Principal Component Analysis (PCA)
PCA is a machine learning algorithm that uses an orthogonal transformation to convert a set of data points of possibly correlated variables into a set of values of linearly uncorrelated variables labelled as principal components.
Some of the use-cases of PCA are found in compression, simplification of data for easier comprehension, and visualization. Although one needs to have enough domain knowledge before moving forward with PCA as their preferred machine learning in their use-case.
Independent Component Analysis (ICA)
Independent Component Analysis (ICA) is a machine learning technique to distinguish and separate sources from a mixed-signal. Independent Component Analysis works on the principle of independent components, instead of principal component analysis. It is a statistical method for unearthing hidden factors amongst sets of random variables or signals.
This algorithm defines a generative model for the observed multivariate data, which is typically given as a large collection of datasets. In the model, the signals are assumed to be linear combinations of some unknown latent variables. The combination system is unknown too.

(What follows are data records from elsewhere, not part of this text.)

Lemma model_size_witness :
  num_variables Storage_only_model = 15%nat /\
  num_constraints Storage_only_model = 2%nat.
Proof.
  exact (model_size (fresh "Storage_only" Storage_only) Storage_only_model
           built_Storage_only).
Defined.

(* ================================================================== *)
(** ** Further facts about the blocks *)

Lemma In_product3 (s1 s2 s3 : list atom) (a b c : atom) :
  In [a; b; c] (product [s1; s2; s3]) <-> In a s1 /\ In b s2 /\ In c s3.
Proof.
  rewrite In_product. split.
  - intro H. inversion H as [|? ? ? ? Ha H']; subst.
    inversion H' as [|? ? ? ? Hb H'']; subst.
    inversion H'' as [|? ? ? ? Hc H''']; subst. tauto.
  - intros [Ha [Hb Hc]]. repeat constructor; assumption.
Qed.

(** A rule that returns an expression at every index fills the block
    with one constraint per index, in the order of the index set. *)
Lemma build_indices (on_none : none_rule) (name : string)
    (rule : index -> result (option relexpr)) (idx : list index)
    (body : list (index * relexpr)) :
  (forall i, rule i <> Ok None) ->
  pe.build on_none name rule idx = Ok body ->
  map fst body = idx.
Proof.
  intro Hrule. revert body. induction idx as [|i idx IH]; simpl; intros body H.
  - inversion H. reflexivity.
  - apply bind_Ok in H. destruct H as [r [Hr H]].
    destruct r as [e|]; [|exfalso; exact (Hrule _ Hr)].
    apply bind_Ok in H. destruct H as [rest [Hrest H]].
    inversion H; subst. simpl. f_equal. now apply IH.
Qed.

Lemma Load_balance_never_None (m : ConcreteModel) (i : index) :
  rule2 "Load_balance" (Load_balance_rule m) i <> Ok None.
Proof.
  intro H. apply rule2_Ok in H. destruct H as [a [b [_ H]]].
  apply Load_balance_rule_Ok in H. destruct H as [? [_ [_ [_ H]]]]. discriminate.
Qed.

Lemma Capacity_constraint_never_None (m : ConcreteModel) (i : index) :
  rule3 "Capacity_constraint" (Capacity_constraint_rule m) i <> Ok None.
Proof.
  intro H. apply rule3_Ok in H. destruct H as [a [b [c [_ H]]]].
  apply Capacity_constraint_rule_Ok in H. discriminate.
Qed.

Lemma Solar_input_never_None (m : ConcreteModel) (i : index) :
  rule3 "Solar_input" (Solar_input_rule m) i <> Ok None.
Proof.
  intro H. apply rule3_Ok in H. destruct H as [a [b [c [_ H]]]].
  apply Solar_input_rule_Ok in H. discriminate.
Qed.

Lemma Capacity_constraint_rule_reads (m : ConcreteModel) (t disp out : atom)
    (r : option relexpr) :
  Capacity_constraint_rule m t disp out = Ok r ->
  getitem_param m "Cmatrix" [out; disp] = Ok (param m "Cmatrix" [out; disp]).
Proof.
  unfold Capacity_constraint_rule. intro H.
  apply bind_Ok in H. destruct H as [p [_ H]].
  apply bind_Ok in H. destruct H as [c [Hc _]].
  now rewrite (getitem_param_param _ _ _ _ Hc).
Qed.

Lemma Solar_input_rule_reads (m : ConcreteModel) (t sol out : atom)
    (r : option relexpr) :
  Solar_input_rule m t sol out = Ok r ->
  getitem_param m "P_solar" [t; sol] = Ok (param m "P_solar" [t; sol]).
Proof.
  unfold Solar_input_rule. intro H.
  apply bind_Ok in H. destruct H as [p [_ H]].
  apply bind_Ok in H. destruct H as [c [Hc _]].
  now rewrite (getitem_param_param _ _ _ _ Hc).
Qed.

Lemma Capacity_constraint_rule_Some (m : ConcreteModel) (t disp out : atom)
    (r : relexpr) :
  Capacity_constraint_rule m t disp out = Ok (Some r) ->
  r = LeExpr (Mul (VarRef "P" [t; disp]) (Num (param m "Cmatrix" [out; disp])))
             (VarRef "Capacity" [disp]).
Proof. intro H. apply Capacity_constraint_rule_Ok in H. congruence. Qed.

Lemma Solar_input_rule_Some (m : ConcreteModel) (t sol out : atom) (r : relexpr) :
  Solar_input_rule m t sol out = Ok (Some r) ->
  r = EqExpr (VarRef "P" [t; sol])
             (Mul (Num (param m "P_solar" [t; sol])) (VarRef "Capacity" [sol])).
Proof. intro H. apply Solar_input_rule_Ok in H. congruence. Qed.

(** The first three blocks of the model that construction has attached
    when its last statement begins, each with the call that built it. *)
Lemma before_Fixed_cost_constr_inv (on_none : none_rule) (d : InputModule)
    (m3 : ConcreteModel) :
  before_Fixed_cost_constr on_none d = Ok m3 ->
  let T := pe.ordered d.(Time) in
  let S := pe.ordered d.(Solar_inputs) in
  let D := pe.ordered d.(Dispatchable_Tech) in
  let O := pe.ordered d.(Outputs) in
  require_all (declaration_checks d) = Ok tt /\
  exists lb cc si,
    m3 = declared d ++
         [ ("Load_balance", ConstraintC lb);
           ("Capacity_constraint", ConstraintC cc);
           ("Solar_input", ConstraintC si) ] /\
    pe.build on_none "Load_balance"
      (rule2 "Load_balance" (Load_balance_rule (declared d)))
      (product [T; O]) = Ok lb /\
    pe.build on_none "Capacity_constraint"
      (rule3 "Capacity_constraint"
         (Capacity_constraint_rule (declared d ++ [("Load_balance", ConstraintC lb)])))
      (product [T; D; O]) = Ok cc /\
    pe.build on_none "Solar_input"
      (rule3 "Solar_input"
         (Solar_input_rule ((declared d ++ [("Load_balance", ConstraintC lb)])
                            ++ [("Capacity_constraint", ConstraintC cc)])))
      (product [T; S; O]) = Ok si.
Proof.
  unfold before_Fixed_cost_constr. cbv zeta. intro H.
  apply bind_Ok in H. destruct H as [[] [Hc H]].
  apply bind_Ok in H. destruct H as [lb [Hlb H]].
  apply bind_Ok in H. destruct H as [cc [Hcc H]].
  apply bind_Ok in H. destruct H as [si [Hsi H]].
  injection H as <-.
  split; [assumption|]. exists lb, cc, si. repeat split; assumption.
Qed.

(** [createModel] is that model followed by the statement for
    [Fixed_cost_constr]. *)
Lemma createModel_last_statement (on_none : none_rule) (self : EnergyHub) :
  EnergyHub.createModel on_none self =
  (m3 <- before_Fixed_cost_constr on_none self.(inp) ;;
   m4 <- setattr m3 "Fixed_cost_constr"
           (pe.Constraint on_none m3 "Fixed_cost_constr" ["Inputs"]
              (rule1 "Fixed_cost_constr" (Fixed_cost_constr_rule m3))) ;;
   Ok {| InputFile := self.(InputFile); inp := self.(inp);
         num_of_pfp := self.(num_of_pfp); m := Some m4 |}).
Proof.
  rewrite createModel_closed_eq.
  unfold createModel_closed, before_Fixed_cost_constr, constraint_blocks.
  cbv zeta.
  destruct (require_all _) as [[]|e]; [|reflexivity]. cbn [bind].
  destruct (pe.build on_none "Load_balance" _ _) as [lb|e]; [|reflexivity].
  cbn [bind].
  destruct (pe.build on_none "Capacity_constraint" _ _) as [cc|e]; [|reflexivity].
  cbn [bind].
  destruct (pe.build on_none "Solar_input" _ _) as [si|e]; [|reflexivity].
  cbn [bind].
  unfold setattr, pe.Constraint, index_set. cbn [mapM].
  unfold get_set.
  rewrite (getattr_app_l _ [("Solar_input", ConstraintC si)] "Inputs" _
             (getattr_app_l _ [("Capacity_constraint", ConstraintC cc)] "Inputs" _
                (getattr_app_l (declared self.(inp))
                   [("Load_balance", ConstraintC lb)] "Inputs" _ eq_refl))).
  cbn [bind].
  destruct (pe.build on_none "Fixed_cost_constr" _ _) as [fc|e]; [|reflexivity].
  cbn [bind]. rewrite <- !app_assoc. reflexivity.
Qed.

Lemma before_Firstscript :
  before_Fixed_cost_constr NoneRaises Firstscript = Ok Firstscript_partial.
Proof. vm_compute. reflexivity. Qed.

Lemma feasible_partial_dispatch : feasible Firstscript_partial dispatch.
Proof. apply feasibleb_feasible. vm_compute. reflexivity. Qed.

(** X1.  When construction reaches its last statement, the model holds
    in the block [Capacity_constraint], for every time step [t], every
    dispatchable technology [disp] and every output [out] of the input
    data, at index [(t, disp, out)] the inequality
    [P[t,disp] * Cmatrix[out,disp] <= Capacity[disp]], with the number of
    [Cmatrix] taken from the input data, and every assignment feasible
    for that model satisfies it: the capacity bounds the output of the
    technology to each service separately. *)
Theorem Capacity_constraint_inequality (on_none : none_rule) (d : InputModule)
    (m3 : ConcreteModel) (t disp out : atom) :
  before_Fixed_cost_constr on_none d = Ok m3 ->
  In t d.(Time) ->
  In disp d.(Dispatchable_Tech) ->
  In out d.(Outputs) ->
  let c := param m3 "Cmatrix" [out; disp] in
  (exists body,
     getattr m3 "Capacity_constraint" = Ok (ConstraintC body) /\
     In ([t; disp; out],
         LeExpr (Mul (VarRef "P" [t; disp]) (Num c)) (VarRef "Capacity" [disp]))
        body) /\
  lookup [out; disp] d.(Cmatrix) = Some c /\
  forall a, feasible m3 a ->
    (a "P" [t; disp] * c <= a "Capacity" [disp])%Q.
Proof.
  intros Hb Ht Hd Ho c.
  destruct (before_Fixed_cost_constr_inv _ _ _ Hb)
    as [_ [lb [cc [si [Hmdl [_ [Hcc _]]]]]]].
  assert (Hidx : In [t; disp; out]
            (product [pe.ordered d.(Time);
                      pe.ordered d.(Dispatchable_Tech);
                      pe.ordered d.(Outputs)])).
  { apply In_product3. repeat split; now apply In_ordered. }
  destruct (build_sound _ _ _ _ _ Hcc _ Hidx) as [[r [Hr Hin]]|[Hr _]];
    unfold rule3 in Hr; [|apply Capacity_constraint_rule_Ok in Hr; discriminate].
  pose proof (Capacity_constraint_rule_reads _ _ _ _ _ Hr) as Hread.
  apply Capacity_constraint_rule_Some in Hr. subst r.
  assert (Ec : param (declared d ++ [("Load_balance", ConstraintC lb)])
                 "Cmatrix" [out; disp] = c).
  { unfold c. rewrite Hmdl.
    rewrite (param_app_l (declared d) _ "Cmatrix" _ _ eq_refl).
    now rewrite (param_app_l (declared d) _ "Cmatrix" _ _ eq_refl). }
  rewrite Ec in Hin, Hread.
  split; [|split].
  - exists cc. split; [rewrite Hmdl; reflexivity | exact Hin].
  - exact (proj2 (getitem_param_lookup _ _ "Cmatrix" _ _ _
             (getattr_app_l (declared d) _ "Cmatrix" _ eq_refl) Hread)).
  - intros a Ha.
    assert (Hccin : In ("Capacity_constraint", ConstraintC cc) m3).
    { rewrite Hmdl. apply in_or_app. right. right. now left. }
    exact (Ha _ _ Hccin _ _ Hin).
Qed.

Lemma Capacity_constraint_inequality_witness :
  (dispatch "P" [Int 2; boiler] * (9 # 10) <= dispatch "Capacity" [boiler])%Q /\
  lookup [elec; grid] Firstscript.(Cmatrix)
    = Some (param Firstscript_partial "Cmatrix" [elec; grid]).
Proof.
  split.
  - exact (proj2 (proj2
      (Capacity_constraint_inequality NoneRaises Firstscript
         Firstscript_partial (Int 2) boiler heat before_Firstscript
         (or_intror (or_introl eq_refl)) (or_intror (or_introl eq_refl))
         (or_intror (or_introl eq_refl)))) dispatch feasible_partial_dispatch).
  - exact (proj1 (proj2
      (Capacity_constraint_inequality NoneRaises Firstscript
         Firstscript_partial (Int 1) grid elec before_Firstscript
         (or_introl eq_refl) (or_introl eq_refl) (or_introl eq_refl)))).
Defined.

(** X2.  When construction reaches its last statement, the model holds
    in the block [Solar_input], for every time step [t], every solar
    technology [sol] and every output [out] of the input data, at index
    [(t, sol, out)] the equality
    [P[t,sol] == P_solar[t,sol] * Capacity[sol]], the same for every
    [out], with the number of [P_solar] taken from the input data, and
    every assignment feasible for that model satisfies it exactly. *)
Theorem Solar_input_equality (on_none : none_rule) (d : InputModule)
    (m3 : ConcreteModel) (t sol out : atom) :
  before_Fixed_cost_constr on_none d = Ok m3 ->
  In t d.(Time) ->
  In sol d.(Solar_inputs) ->
  In out d.(Outputs) ->
  let ps := param m3 "P_solar" [t; sol] in
  (exists body,
     getattr m3 "Solar_input" = Ok (ConstraintC body) /\
     In ([t; sol; out],
         EqExpr (VarRef "P" [t; sol]) (Mul (Num ps) (VarRef "Capacity" [sol])))
        body) /\
  lookup [t; sol] d.(P_solar) = Some ps /\
  forall a, feasible m3 a ->
    (a "P" [t; sol] == ps * a "Capacity" [sol])%Q.
Proof.
  intros Hb Ht Hs Ho ps.
  destruct (before_Fixed_cost_constr_inv _ _ _ Hb)
    as [_ [lb [cc [si [Hmdl [_ [_ Hsi]]]]]]].
  assert (Hidx : In [t; sol; out]
            (product [pe.ordered d.(Time);
                      pe.ordered d.(Solar_inputs);
                      pe.ordered d.(Outputs)])).
  { apply In_product3. repeat split; now apply In_ordered. }
  destruct (build_sound _ _ _ _ _ Hsi _ Hidx) as [[r [Hr Hin]]|[Hr _]];
    unfold rule3 in Hr; [|apply Solar_input_rule_Ok in Hr; discriminate].
  pose proof (Solar_input_rule_reads _ _ _ _ _ Hr) as Hread.
  apply Solar_input_rule_Some in Hr. subst r.
  assert (Ec : param ((declared d ++ [("Load_balance", ConstraintC lb)])
                      ++ [("Capacity_constraint", ConstraintC cc)])
                 "P_solar" [t; sol] = ps).
  { unfold ps. rewrite Hmdl.
    rewrite (param_app_l (declared d) _ "P_solar" _ _ eq_refl).
    rewrite <- app_assoc.
    now rewrite (param_app_l (declared d) _ "P_solar" _ _ eq_refl). }
  rewrite Ec in Hin, Hread.
  split; [|split].
  - exists si. split; [rewrite Hmdl; reflexivity | exact Hin].
  - rewrite <- app_assoc in Hread.
    exact (proj2 (getitem_param_lookup _ _ "P_solar" _ _ _
             (getattr_app_l (declared d) _ "P_solar" _ eq_refl) Hread)).
  - intros a Ha.
    assert (Hsiin : In ("Solar_input", ConstraintC si) m3).
    { rewrite Hmdl. apply in_or_app. right. right. right. now left. }
    exact (Ha _ _ Hsiin _ _ Hin).
Qed.

Lemma Solar_input_equality_witness :
  (dispatch "P" [Int 1; pv] == (1 # 2) * dispatch "Capacity" [pv])%Q /\
  lookup [Int 1; pv] Firstscript.(P_solar)
    = Some (param Firstscript_partial "P_solar" [Int 1; pv]).
Proof.
  split.
  - exact (proj2 (proj2
      (Solar_input_equality NoneRaises Firstscript
         Firstscript_partial (Int 1) pv heat before_Firstscript
         (or_introl eq_refl) (or_introl eq_refl) (or_intror (or_introl eq_refl))))
      dispatch feasible_partial_dispatch).
  - exact (proj1 (proj2
      (Solar_input_equality NoneRaises Firstscript
         Firstscript_partial (Int 1) pv elec before_Firstscript
         (or_introl eq_refl) (or_introl eq_refl) (or_introl eq_refl)))).
Defined.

The latent variables are assumed to be non-Gaussian and mutually independent. These are called independent components of the observed data. And these independent variables are referred to as factors that are found out using ICA.
I hope this article gave you a fair insight into the different types of machine learning algorithms commonly used. Different types of machine learning algorithms can be used to solve different sorts of problems. The decision should be made based on the requirements and what fits the best for you.
The application of machine learning in our daily lives and in our businesses has been impactful. If you are interested or already working with machine learning, you should consider exploring various ways how machine learning can benefit a business’s needs. You can even start off your own business based around machine learning too if you’re really adept at it. But it is advised to start off with smaller, model projects before trying things on a bigger scale.
Frequently Asked Questions (FAQs)
What are the machine learning applications?
There are various machine learning applications like image recognition, face detection, speech recognition, traffic prediction, etc.
Why is machine learning used?
Machine learning offers the user to feed a computer with an immense amount of data and to let computers analyze to come up with data-driven insights. This takes the load off humans to make sense of data at an extremely huge scale.
Is machine learning hard to understand?
If you are creative, like to experiment and have a tenacity towards data both as a science and an art, then machine learning won’t be that hard to learn and work with. But, being good with maths and statistics is a huge plus in this domain.
What is the most important aspect of machine learning?
Training the model is the most important aspect of machine learning. It requires choosing the features and hyper parameters really carefully. Data cleaning also becomes a large part of data that is fed for machine learning too.
How fast can you learn machine learning?
Machine learning courses, especially self-learning, will require around 6-18 months to fully learn at a moderate level. But the duration of the learning would solely depend on the curriculum that the course you have opted for.